Once the viruses have invaded a human cell, they start to produce large amounts of viral proteins. This includes more than 500 different proteins and peptides, including 200 previously unknown to science.
The new technique is relevant for medical applications, because knowledge of the repertoire of viral proteins used to evade the immune system, for example, is crucial to fight infections or develop vaccines.
Ribosomal profiling analysed more reliably
What makes the JMU development superior to the previous method? It allows the ribosomal activities to be captured much more accurately than before. All proteins and peptides are assembled at the numerous ribosomes of a cell. During viral infection, the ribosomes also synthesize all proteins the virus needs to reproduce. The assembly instructions are delivered by special messenger molecules, the mRNAs.
Which proteins and peptides are produced at the ribosomes of a cell and in which amounts? How does this profile change due to the stress of viral infection? These questions can be answered by state-of-the-art high-throughput sequencing methods that use ribosomal profiling (Ribo-seq). They visualize ribosomal activities, the so-called translation processes, as periodic patterns.
"Previously, a number of error sources often prevented the reliable detection of translation events when analysing Ribo-seq data," says Florian Erhard. What is more, in at least half of all mRNAs, shorter open reading frames (sORFs) precede the known open reading frames (ORFs). Very difficult to pinpoint in the measured data, they are however an important cellular regulating mechanism especially under stress.
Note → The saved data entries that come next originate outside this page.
(** * ai-news: the feed fetcher and the site builder

    A shallow embedding of [scripts/fetch_feeds.py] and
    [scripts/build_site.py], and the properties of the two scripts.

    Conventions of the embedding.
    - A Python [str] is a [string]; a character is a code point of the
      range U+0000..U+00FF, and the character tables ([\w], [\s],
      [str.lower]) are those of the Unicode database on that range.
    - A [dict] read with [.get] is a [gmap string string]: the values of an
      entry of a feed, of a feed config and of the metadata of a stored
      article are strings, as the fetcher writes them. The dict literal
      that [fetch_feed] builds, with its seven fixed keys, is a record.
    - The set [existing_urls] is a [gset string] held in the state of the
      run, because the script shares one set object between all the feeds.
    - Effects live in a state-and-exception monad: what is printed, the
      calls to the clock and to the network, the files written. The
      exceptions are those of classes derived from [Exception]. What the
      libraries and the network answer is read from a class of oracles;
      writing a file does not fail.
    - [hashlib.md5] and the arithmetic of [datetime] are written out, so
      that a slug can be computed. *)

From Stdlib Require Import ZArith NArith Ascii String List Lia Permutation Sorted.
From stdpp Require Import base option gmap sets list strings pretty sorting.

(** ** Python strings *)

Module Py.

Definition ord (c : ascii) : N := N_of_ascii c.

Definition in_range (lo hi : N) (c : ascii) : bool :=
  ((lo <=? ord c) && (ord c <=? hi))%N.

(** [str.isspace], which is also the class [\s] of [re] on a [str]. *)
Definition isspace (c : ascii) : bool :=
  in_range 0x09 0x0d c || in_range 0x1c 0x20 c
  || (ord c =? 0x85)%N || (ord c =? 0xa0)%N.

(** [str.isalnum]: letters, decimal digits and the other numerics. *)
Definition isalnum (c : ascii) : bool :=
  in_range 0x30 0x39 c || in_range 0x41 0x5a c || in_range 0x61 0x7a c
  || (ord c =? 0xaa)%N || in_range 0xb2 0xb3 c || (ord c =? 0xb5)%N
  || in_range 0xb9 0xba c || in_range 0xbc 0xbe c
  || in_range 0xc0 0xd6 c || in_range 0xd8 0xf6 c || in_range 0xf8 0xff c.

(** The class [\w] of [re] on a [str]. *)
Definition re_word (c : ascii) : bool := isalnum c || (c =? "_")%char.
(** ** The metadata of the two snapshot paths *)

(** The builder, run on one instrument whose snapshot request is answered
    with a 200: the message it converts is the constructor's result on the
    answer, the time of the answer and [tracking_metadata]; the order book
    and the tracker stored under the instrument are what the conversion of
    that message and the snapshot applied to a fresh book give. *)
Lemma get_tracking_pairs_builds_from_tracking_metadata
    (OrderBookMessage : Type)
    (snapshot_message_from_exchange :
       JSON -> Q -> gmap string string -> result OrderBookMessage)
    (OrderBook ActiveOrderTracker OrderBookRows : Type)
    (CoinbaseProOrderBook : OrderBook)
    (CoinbaseProActiveOrderTracker : ActiveOrderTracker)
    (convert_snapshot_message_to_order_book_row :
       ActiveOrderTracker -> OrderBookMessage ->
       result (ActiveOrderTracker * (OrderBookRows * OrderBookRows)))
    (update_id : OrderBookMessage -> result Z)
    (apply_snapshot : OrderBook -> OrderBookRows -> OrderBookRows -> Z -> result OrderBook)
    (active_exchange_markets : coroutine OrderBookMessage (list Market))
    (trading_pair : string) (w : World OrderBookMessage)
    (response : ClientResponse) (rest : list reply)
    (snapshot_msg : OrderBookMessage) (tracker : ActiveOrderTracker)
    (bids asks : OrderBookRows) (uid : Z) (book : OrderBook) :
  replies w = Reply response :: rest ->
  status response = 200%Z ->
  snapshot_message_from_exchange (json response) (now w) (tracking_metadata trading_pair)
  = Ok snapshot_msg ->
  convert_snapshot_message_to_order_book_row CoinbaseProActiveOrderTracker snapshot_msg
  = Ok (tracker, (bids, asks)) ->
  update_id snapshot_msg = Ok uid ->
  apply_snapshot CoinbaseProOrderBook bids asks uid = Ok book ->
  fst (get_tracking_pairs active_exchange_markets snapshot_message_from_exchange
         OrderBook ActiveOrderTracker OrderBookRows CoinbaseProOrderBook
         CoinbaseProActiveOrderTracker convert_snapshot_message_to_order_book_row
         update_id apply_snapshot (Some [trading_pair]) w)
  = Return {[ trading_pair := {| symbol := trading_pair;
                                 timestamp := now w;
                                 order_book := book;
                                 active_order_tracker := tracker |} ]}.
Proof.
  intros Hrep Hok Hmsg Hconv Huid Happly.
  assert (Hatt : attempt snapshot_message_from_exchange OrderBook ActiveOrderTracker
                   OrderBookRows CoinbaseProOrderBook CoinbaseProActiveOrderTracker
                   convert_snapshot_message_to_order_book_row update_id apply_snapshot
                   trading_pair (Reply response) (now w)
                 = Ok {| symbol := trading_pair;
                         timestamp := now w;
                         order_book := book;
                         active_order_tracker := tracker |}).
  { unfold attempt. rewrite Hok. cbn [Z.eqb Pos.eqb].
    unfold build_entry, tracking_snapshot_msg. rewrite Hmsg. cbn [obind].
    rewrite Hconv. cbn [obind]. rewrite Huid. cbn [obind]. rewrite Happly. reflexivity. }
  destruct (tracking_loop_step snapshot_message_from_exchange OrderBook ActiveOrderTracker
              OrderBookRows CoinbaseProOrderBook CoinbaseProActiveOrderTracker
              convert_snapshot_message_to_order_book_row update_id apply_snapshot
              0 1 trading_pair [] ∅ (Reply response) rest w Hrep)
    as (w1 & Hrun & _).
  { rewrite Hatt. discriminate. }
  rewrite Hatt in Hrun.
  unfold get_tracking_pairs, get_trading_pairs. unfold bind at 1, ret at 1.
  cbn [length]. rewrite Hrun. cbn [tracking_loop]. unfold ret. cbn [fst].
  rewrite insert_empty. reflexivity.
Qed.
(** * Phishing-domain discovery engine: a shallow embedding

    The Python sources embedded here are
    - [utils/validators.py]        (normalisation and the domain grammar),
    - [generators/typosquat.py]    (the typosquat variant generator),
    - [generators/idn_generator.py] (the IDN homograph generator),
    - [crawlers/whois_crawler.py]  (the WHOIS-typosquat source),
    - [crawlers/base_crawler.py]   (deduplicating save and the source runner),
    - [utils/rate_limiter.py]      (the sliding-window rate limiter),
    - [crawlers/cert_transparency.py] (the certificate-stream subscriber and
      the consumer that matches certificates against a target),
    - [main.py]                    (the loop of the discovery phase).

    Python [str] values are lists of Unicode code points, Python [int]s are
    [Z], Python sets are [gset]s.  Everything the interpreter or an external
    library decides (Unicode case mapping, the public-suffix split, the
    iteration order of a set, DNS and WHOIS answers, clock readings, the
    certificate feed) enters as a [Section] variable. *)

From Stdlib Require Import ZArith NArith Ascii String Lia.
From stdpp Require Import gmap list sorting.

#[local] Set Warnings "-notation-for-abbreviation".

Open Scope Z_scope.

(** A Python string: its code points, in order. *)
Abbreviation pystr := (list N).

(* ===================================================================== *)
(** ** Python strings *)
(* ===================================================================== *)
Module PyStr.
(** * Pruning task generators and command decoding of nni: a shallow embedding

    Sources embedded here:
    - [nni/algorithms/compression/v2/pytorch/pruning/tools/task_generator.py]
      (the function based generators AGP, Linear and LotteryTicket, and
      the simulated annealing generator);
    - [nni/runtime/commands/base.py] (the field loader of commands).

    Python floats are embedded as exact rationals ([Q]): rounding is not
    modelled, so a statement here is about the arithmetic the code
    writes down.  Python exceptions are values of [exn]; a function that
    can raise returns [result A].  The random number generator is a tape
    of draws from the unit interval that the code consumes left to
    right, and every [while True] loop carries a fuel; [Exhausted] is
    not a Python exception, it says that the fuel or the tape ran out. *)

From Stdlib Require Import QArith Qround Qabs Qminmax Lqa ZArith Lia List String Ascii.
From Stdlib Require Import Sorted Permutation.
From stdpp Require Import base option list sorting strings gmap.

Open Scope Q_scope.

(** ** Exceptions *)

Inductive exn : Type :=
| AssertionError (values : list Q)
| ZeroDivisionError
| KeyError
| IndexError
| TypeError
| Exhausted.

Definition result (A : Type) : Type := exn + A.

Definition ok {A} (a : A) : result A := inr a.
Definition raise {A} (e : exn) : result A := inl e.

Definition bind {A B} (m : result A) (k : A -> result B) : result B :=
  match m with
  | inl e => inl e
  | inr a => k a
  end.

Notation "'let*' p ':=' m 'in' k" := (bind m (fun p => k))
  (at level 10, p pattern, m at level 200, k at level 200).

(** ** Python arithmetic on the rational model *)

(** [a / b] on numbers: raises on a zero divisor. *)
Definition py_div (a b : Q) : result Q :=
  if Qeq_bool b 0 then raise ZeroDivisionError else ok (a / b).

(** [max(a, b)]: keeps its first argument unless the second is greater. *)
Definition py_max (a b : Q) : Q :=
  if Qlt_le_dec a b then b else a.

(** [int(x)]: truncation toward zero. *)
Definition py_int (x : Q) : Z := Z.quot (Qnum x) (Zpos (Qden x)).

(** [sorted(l)] for a comparison given as a boolean [le]: a stable
    insertion sort (an element stays before the later ones it ties with). *)
Fixpoint insert_by {A} (le : A -> A -> bool) (x : A) (l : list A) : list A :=
  match l with
  | [] => [x]
  | y :: l' => if le x y then x :: y :: l' else y :: insert_by le x l'
  end.

Fixpoint sorted_by {A} (le : A -> A -> bool) (l : list A) : list A :=
  match l with
  | [] => []
  | x :: l' => insert_by le x (sorted_by le l')
  end.

Definition sorted_Q (l : list Q) : list Q := sorted_by Qle_bool l.
Definition sorted_Z (l : list Z) : list Z := sorted_by Z.leb l.

(** ** Data model *)

(** A canonical config group: {'op_names': [...], 'total_sparsity': s}.
    Both keys are present in what [config_list_canonical] returns, so
    the lookups of the two keys are total and the assertion
    ['total_sparsity' in config] of [_init_config_sparsity] holds. *)
Record Config : Type := mkConfig {
  op_names : list string;
  total_sparsity : Q
}.

(** [weights_numel]: a dict in insertion order, op name to element count.
    [masked_rate]: a dict, op name to the fraction already masked. *)
Definition dict_get {V} (d : list (string * V)) (k : string) : result V :=
  match List.find (fun kv => String.eqb (fst kv) k) d with
  | Some kv => ok (snd kv)
  | None => raise KeyError
  end.

Fixpoint mapM {A B} (f : A -> result B) (l : list A) : result (list B) :=
  match l with
  | [] => ok []
  | a :: l' => let* b := f a in let* bs := mapM f l' in ok (b :: bs)
  end.

Module Allocator.

Section WithTables.

Variable weights_numel : list (string * Z).
Variable masked_rate : gmap string Q.

(** The inner loop of [_adjust_target_sparsity]: the running pair
    (remaining_weight_numel, pruned_weight_numel) over the op names. *)
Fixpoint count_numel (names : list string) (remaining pruned : Q)
  : result (Q * Q) :=
  match names with
  | [] => ok (remaining, pruned)
  | name :: names' =>
      let* w := dict_get weights_numel name in
      let remaining' := remaining + inject_Z w in
      match masked_rate !! name with
      | Some m =>
          let* r := py_div 1 m in
          let* d := py_div 1 (r - 1) in
          count_numel names' remaining' (pruned + d * inject_Z w)
      | None => count_numel names' remaining' pruned
      end
  end.

Definition adjust_config (config : Config) : result Config :=
  let* (remaining, pruned) := count_numel (op_names config) 0 0 in
  let* rate := py_div pruned (pruned + remaining) in
  ok (mkConfig (op_names config)
               (py_max 0 (total_sparsity config - rate))).

(** [_adjust_target_sparsity]: rewrites every target when some op is
    masked already, and does nothing otherwise. *)
Definition _adjust_target_sparsity (target_sparsity_list : list Config)
  : result (list Config) :=
  if decide (masked_rate = ∅) then ok target_sparsity_list
  else mapM adjust_config target_sparsity_list.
Many new cellular and viral peptides found
The new bioinformatics procedure called PRICE substantially improves the identification of translation events. "Our method is capable of resolving even complex cases, for example overlapping ORFs or unusual start codons, with high accuracy. This has allowed us to determine all translated areas genome-wide with high accuracy for the first time," Professor Erhard explains.
As a result, the JMU team discovered various new cellular and viral peptides. Moreover, the researchers observed that hundreds of sORF peptides are efficiently presented at the cell surface by MHC-I molecules.
"sORFs thus encode for a new class of antigens that can be recognized by our immune system," says Lars Dölken. "We therefore assume that sORFs are involved in immunological control mechanisms especially during virus infections and stress responses." All these findings open up new possibilities to better understand the effects of viral infections on the organism.
Ribo-seq datasets should be re-analysed
The PRICE method will have the strongest impact on fundamental research. Ribo-seq is a method that has been applied in almost all domains of biomedical research in the past years. "PRICE now enables us to analyse all existing and future dataset in much greater depth and with substantially improved accuracy," Dölken says further. He believes that the gain is so big that it justifies re-analysing all previously published data.
To make this possible, the Würzburg scientists provide their analysis tool as open-source software on the internet. They assume that their method will be used on a wide scale and become the international standard to analyse Ribo-seq experiments.
New insights will benefit pharmaceutical research
The researchers draw the following conclusion: "We are convinced that the enhanced data analysis will deliver essential new insights in many fields of biomedical research." In virology, the new method may contribute to getting a better understanding of cytomegalovirus. For example, it is still unknown why an infection with the pathogen causes severe damages in some unborn babies or transplant recipients, whereas others show no effects at all.